Work instruction: Below is a listing; reproduce each line of it exactly.

Material supplied:
Lemma spawn_kstacks : kstacks_ok s -> kstacks_ok s'.
Proof.
  intros [K1 K2]. pose proof (tm_stacks _ _ _ _ _ _ _ _ _ _ Y) as Es. set (k := fresh_ptr (k_stacks (k_st s))) in *.
  assert (Hk : k_stacks (k_st s) !! k = None) by apply fresh_ptr_None.
  destruct (tm_thread _ _ _ _ _ _ _ _ _ _ Y) as (th0 & (Et & _ & _ & Ek & _) & _). fold k in Ek.
  assert (Hold : forall x th, x <> t -> k_threads (k_st s') !! x = Some th -> is_Some (k_stacks (k_st s) !! kernelStack_addr th)).
  { intros x th Hx E. destruct (spawn_thread x th Hx E) as (th1 & E1 & _ & -> & _). by eapply K1. }
  split.
  - intros x th E. rewrite Es. apply lookup_insert_is_Some'. destruct (decide (x = t)) as [->|Hx]; [left; congruence|].
    right. by eapply Hold.
  - intros x x' th th' E E' EE. destruct (decide (x = t)) as [->|Hx], (decide (x' = t)) as [->|Hx']; [done|..].
    + destruct (Hold _ _ Hx' E') as [v Ev]. congruence.
    + destruct (Hold _ _ Hx E) as [v Ev]. congruence.
    + destruct (spawn_thread x th Hx E) as (a & Ea & _ & Xa & _), (spawn_thread x' th' Hx' E') as (b & Eb & _ & Xb & _).
      eapply K2; [exact Ea | exact Eb | congruence].
Qed.

(** The address spaces: at most one mapping more. *)
Lemma spawn_user : exists th, k_threads (k_st s') !! t = Some th /\ t_process th = proc /\
  stack_made s s' p (p_pagedir p) d (userStack_seg th).
Proof. destruct (tm_thread _ _ _ _ _ _ _ _ _ _ Y) as (th & (E1 & E2 & _) & S). by exists th. Qed.

Lemma spawn_dirs pd0 d1 : k_pagedirs (k_st s') !! pd0 = Some d1 -> exists d0, k_pagedirs (k_st s) !! pd0 = Some d0 /\
  forall i, dir_table d1 i = dir_table d0 i.
Proof.
  destruct spawn_user as (th & _ & _ & S). unfold stack_made in S. destruct (PL_SERVICE <=? privilege p); cbv zeta in S.
  - destruct S as (_ & _ & _ & ->). destruct (decide (pd0 = p_pagedir p)) as [->|Hne].
    + rewrite lookup_insert_eq. intros [= <-]. by exists d.
    + rewrite lookup_insert_ne by done. intros E. by exists d1.
  - destruct S as (_ & _ & _ & ->). intros E. by exists d1.
Qed.

Lemma spawn_entry x q : entry_of s' x q = entry_of s x q.
Proof.
  unfold entry_of. rewrite (tm_tables _ _ _ _ _ _ _ _ _ _ Y). destruct (k_pagedirs (k_st s') !! x) as [d1|] eqn:E1.
  - destruct (spawn_dirs _ _ E1) as (d0 & -> & Hd). unfold page_entry. by rewrite Hd.
  - destruct (k_pagedirs (k_st s) !! x) as [d0|] eqn:E0; [|done].
    destruct (ex_dirs _ _ (thread_made_extends _ _ _ _ _ _ _ _ _ _ Ep Y) x) as (d1 & E); [by exists d0 | congruence].
Qed.

Lemma spawn_frames : frames_ok s -> frames_ok s'.
Proof.
  assert (Ef : frames (k_g s') = frames (k_g s)) by (by rewrite (tm_globals _ _ _ _ _ _ _ _ _ _ Y)).
  intros [F1 F2 F3 F4]. split; rewrite ?Ef; try done; intros x q; rewrite spawn_entry; by auto.
Qed.

Lemma spawn_runs : current_thread (k_g s) <> 0 -> runs_in s -> runs_in s'.
Proof.
  intros Hc (th & pc & E1 & E2 & E3 & E4). pose proof (tm_globals _ _ _ _ _ _ _ _ _ _ Y) as Eg.
  assert (Hx : current_thread (k_g s) <> t) by (intros Hx; rewrite Hx, (proj1 spawn_fresh) in E1; done).
  pose proof (tm_others _ _ _ _ _ _ _ _ _ _ Y _ Hx) as V. rewrite E1 in V. unfold runs_in.
  destruct (ex_processes _ _ (thread_made_extends _ _ _ _ _ _ _ _ _ _ Ep Y) _ _ E2) as (pc' & E2' & _ & Epd).
  rewrite Eg. cbn. destruct (k_threads (k_st s') !! current_thread (k_g s)) as [th'|]; [|done]. apply (inj Some) in V.
  pose proof (f_equal t_process V). pose proof (f_equal kernelStack_addr V). pose proof (f_equal kernelStack_size V). cbn in *.
  exists th', pc'. split_and!; congruence.
Qed.

Lemma spawn_spaces : spaces_ok s -> spaces_ok s'.
Proof.
  intros [A1 A2 A3]. pose proof (tm_tables _ _ _ _ _ _ _ _ _ _ Y) as Et.
  assert (Ef : frames (k_g s') = frames (k_g s)) by (by rewrite (tm_globals _ _ _ _ _ _ _ _ _ _ Y)). split.
  - intros pd0 d1 E1. destruct spawn_user as (th & _ & _ & S). unfold stack_made in S.
    destruct (PL_SERVICE <=? privilege p); cbv zeta in S; destruct S as (Eu & Em & _ & Edirs); rewrite Edirs in E1; rewrite Em;
      [|by apply A1]. set (u := userStack_seg th) in *.
    assert (Hu : k_maps (k_st s) !! u = None) by (rewrite Eu; apply fresh_ptr_None).
    destruct (decide (pd0 = p_pagedir p)) as [->|Hne].
    + rewrite lookup_insert_eq in E1. injection E1 as <-. destruct (A1 _ _ Ed) as (lm & Hl & Hm).
      pose proof (linked_fresh _ _ _ _ Hl Hu) as Hn. exists (u :: lm). split.
      * apply (linked_push _ (mappedSegs d)); [done | rewrite Eu; pose proof (fresh_ptr_pos (k_maps (k_st s))); lia | done | done].
      * intros x m. destruct (decide (x = u)) as [->|Hx]; [rewrite lookup_insert_eq; by intros _ [= <-]|].
        rewrite lookup_insert_ne, elem_of_cons by done. intros [?|Hx']; [done|]. by apply Hm.
    + rewrite lookup_insert_ne in E1 by done. destruct (A1 _ _ E1) as (lm & Hl & Hm).
      pose proof (linked_fresh _ _ _ _ Hl Hu) as Hn. exists lm. split; [by apply lseg_frame|].
      intros x m Hx. rewrite lookup_insert_ne; [by apply Hm | intros ->; done].
  - intros pd0 d1 E1. destruct (spawn_dirs _ _ E1) as (d0 & E0 & Hd). rewrite Et, Ef. apply (pages_ok_tables d0); [done | by eapply A2].
  - intros pd0 pd1 d0 d1 i j E0 E1. destruct (spawn_dirs _ _ E0) as (d0' & E0' & ->), (spawn_dirs _ _ E1) as (d1' & E1' & ->).
    by apply (A3 pd0 pd1).
Qed.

Answer space:
Lemma spawn_kstacks : kstacks_ok s -> kstacks_ok s'.
Proof.
  intros [K1 K2]. pose proof (tm_stacks _ _ _ _ _ _ _ _ _ _ Y) as Es. set (k := fresh_ptr (k_stacks (k_st s))) in *.
  assert (Hk : k_stacks (k_st s) !! k = None) by apply fresh_ptr_None.
  destruct (tm_thread _ _ _ _ _ _ _ _ _ _ Y) as (th0 & (Et & _ & _ & Ek & _) & _). fold k in Ek.
  assert (Hold : forall x th, x <> t -> k_threads (k_st s') !! x = Some th -> is_Some (k_stacks (k_st s) !! kernelStack_addr th)).
  { intros x th Hx E. destruct (spawn_thread x th Hx E) as (th1 & E1 & _ & -> & _). by eapply K1. }
  split.
  - intros x th E. rewrite Es. apply lookup_insert_is_Some'. destruct (decide (x = t)) as [->|Hx]; [left; congruence|].
    right. by eapply Hold.
  - intros x x' th th' E E' EE. destruct (decide (x = t)) as [->|Hx], (decide (x' = t)) as [->|Hx']; [done|..].
    + destruct (Hold _ _ Hx' E') as [v Ev]. congruence.
    + destruct (Hold _ _ Hx E) as [v Ev]. congruence.
    + destruct (spawn_thread x th Hx E) as (a & Ea & _ & Xa & _), (spawn_thread x' th' Hx' E') as (b & Eb & _ & Xb & _).
      eapply K2; [exact Ea | exact Eb | congruence].
Qed.

(** The address spaces: at most one mapping more. *)
Lemma spawn_user : exists th, k_threads (k_st s') !! t = Some th /\ t_process th = proc /\
  stack_made s s' p (p_pagedir p) d (userStack_seg th).
Proof. destruct (tm_thread _ _ _ _ _ _ _ _ _ _ Y) as (th & (E1 & E2 & _) & S). by exists th. Qed.

Lemma spawn_dirs pd0 d1 : k_pagedirs (k_st s') !! pd0 = Some d1 -> exists d0, k_pagedirs (k_st s) !! pd0 = Some d0 /\
  forall i, dir_table d1 i = dir_table d0 i.
Proof.
  destruct spawn_user as (th & _ & _ & S). unfold stack_made in S. destruct (PL_SERVICE <=? privilege p); cbv zeta in S.
  - destruct S as (_ & _ & _ & ->). destruct (decide (pd0 = p_pagedir p)) as [->|Hne].
    + rewrite lookup_insert_eq. intros [= <-]. by exists d.
    + rewrite lookup_insert_ne by done. intros E. by exists d1.
  - destruct S as (_ & _ & _ & ->). intros E. by exists d1.
Qed.

Lemma spawn_entry x q : entry_of s' x q = entry_of s x q.
Proof.
  unfold entry_of. rewrite (tm_tables _ _ _ _ _ _ _ _ _ _ Y). destruct (k_pagedirs (k_st s') !! x) as [d1|] eqn:E1.
  - destruct (spawn_dirs _ _ E1) as (d0 & -> & Hd). unfold page_entry. by rewrite Hd.
  - destruct (k_pagedirs (k_st s) !! x) as [d0|] eqn:E0; [|done].
    destruct (ex_dirs _ _ (thread_made_extends _ _ _ _ _ _ _ _ _ _ Ep Y) x) as (d1 & E); [by exists d0 | congruence].
Qed.

Lemma spawn_frames : frames_ok s -> frames_ok s'.
Proof.
  assert (Ef : frames (k_g s') = frames (k_g s)) by (by rewrite (tm_globals _ _ _ _ _ _ _ _ _ _ Y)).
  intros [F1 F2 F3 F4]. split; rewrite ?Ef; try done; intros x q; rewrite spawn_entry; by auto.
Qed.

Lemma spawn_runs : current_thread (k_g s) <> 0 -> runs_in s -> runs_in s'.
Proof.
  intros Hc (th & pc & E1 & E2 & E3 & E4). pose proof (tm_globals _ _ _ _ _ _ _ _ _ _ Y) as Eg.
  assert (Hx : current_thread (k_g s) <> t) by (intros Hx; rewrite Hx, (proj1 spawn_fresh) in E1; done).
  pose proof (tm_others _ _ _ _ _ _ _ _ _ _ Y _ Hx) as V. rewrite E1 in V. unfold runs_in.
  destruct (ex_processes _ _ (thread_made_extends _ _ _ _ _ _ _ _ _ _ Ep Y) _ _ E2) as (pc' & E2' & _ & Epd).
  rewrite Eg. cbn. destruct (k_threads (k_st s') !! current_thread (k_g s)) as [th'|]; [|done]. apply (inj Some) in V.
  pose proof (f_equal t_process V). pose proof (f_equal kernelStack_addr V). pose proof (f_equal kernelStack_size V). cbn in *.
  exists th', pc'. split_and!; congruence.
Qed.

Lemma spawn_spaces : spaces_ok s -> spaces_ok s'.
Proof.
  intros [A1 A2 A3]. pose proof (tm_tables _ _ _ _ _ _ _ _ _ _ Y) as Et.
  assert (Ef : frames (k_g s') = frames (k_g s)) by (by rewrite (tm_globals _ _ _ _ _ _ _ _ _ _ Y)). split.
  - intros pd0 d1 E1. destruct spawn_user as (th & _ & _ & S). unfold stack_made in S.
    destruct (PL_SERVICE <=? privilege p); cbv zeta in S; destruct S as (Eu & Em & _ & Edirs); rewrite Edirs in E1; rewrite Em;
      [|by apply A1]. set (u := userStack_seg th) in *.
    assert (Hu : k_maps (k_st s) !! u = None) by (rewrite Eu; apply fresh_ptr_None).
    destruct (decide (pd0 = p_pagedir p)) as [->|Hne].
    + rewrite lookup_insert_eq in E1. injection E1 as <-. destruct (A1 _ _ Ed) as (lm & Hl & Hm).
      pose proof (linked_fresh _ _ _ _ Hl Hu) as Hn. exists (u :: lm). split.
      * apply (linked_push _ (mappedSegs d)); [done | rewrite Eu; pose proof (fresh_ptr_pos (k_maps (k_st s))); lia | done | done].
      * intros x m. destruct (decide (x = u)) as [->|Hx]; [rewrite lookup_insert_eq; by intros _ [= <-]|].
        rewrite lookup_insert_ne, elem_of_cons by done. intros [?|Hx']; [done|]. by apply Hm.
    + rewrite lookup_insert_ne in E1 by done. destruct (A1 _ _ E1) as (lm & Hl & Hm).
      pose proof (linked_fresh _ _ _ _ Hl Hu) as Hn. exists lm. split; [by apply lseg_frame|].
      intros x m Hx. rewrite lookup_insert_ne; [by apply Hm | intros ->; done].
  - intros pd0 d1 E1. destruct (spawn_dirs _ _ E1) as (d0 & E0 & Hd). rewrite Et, Ef. apply (pages_ok_tables d0); [done | by eapply A2].
  - intros pd0 pd1 d0 d1 i j E0 E1. destruct (spawn_dirs _ _ E0) as (d0' & E0' & ->), (spawn_dirs _ _ E1) as (d1' & E1' & ->).
    by apply (A3 pd0 pd1).
Qed.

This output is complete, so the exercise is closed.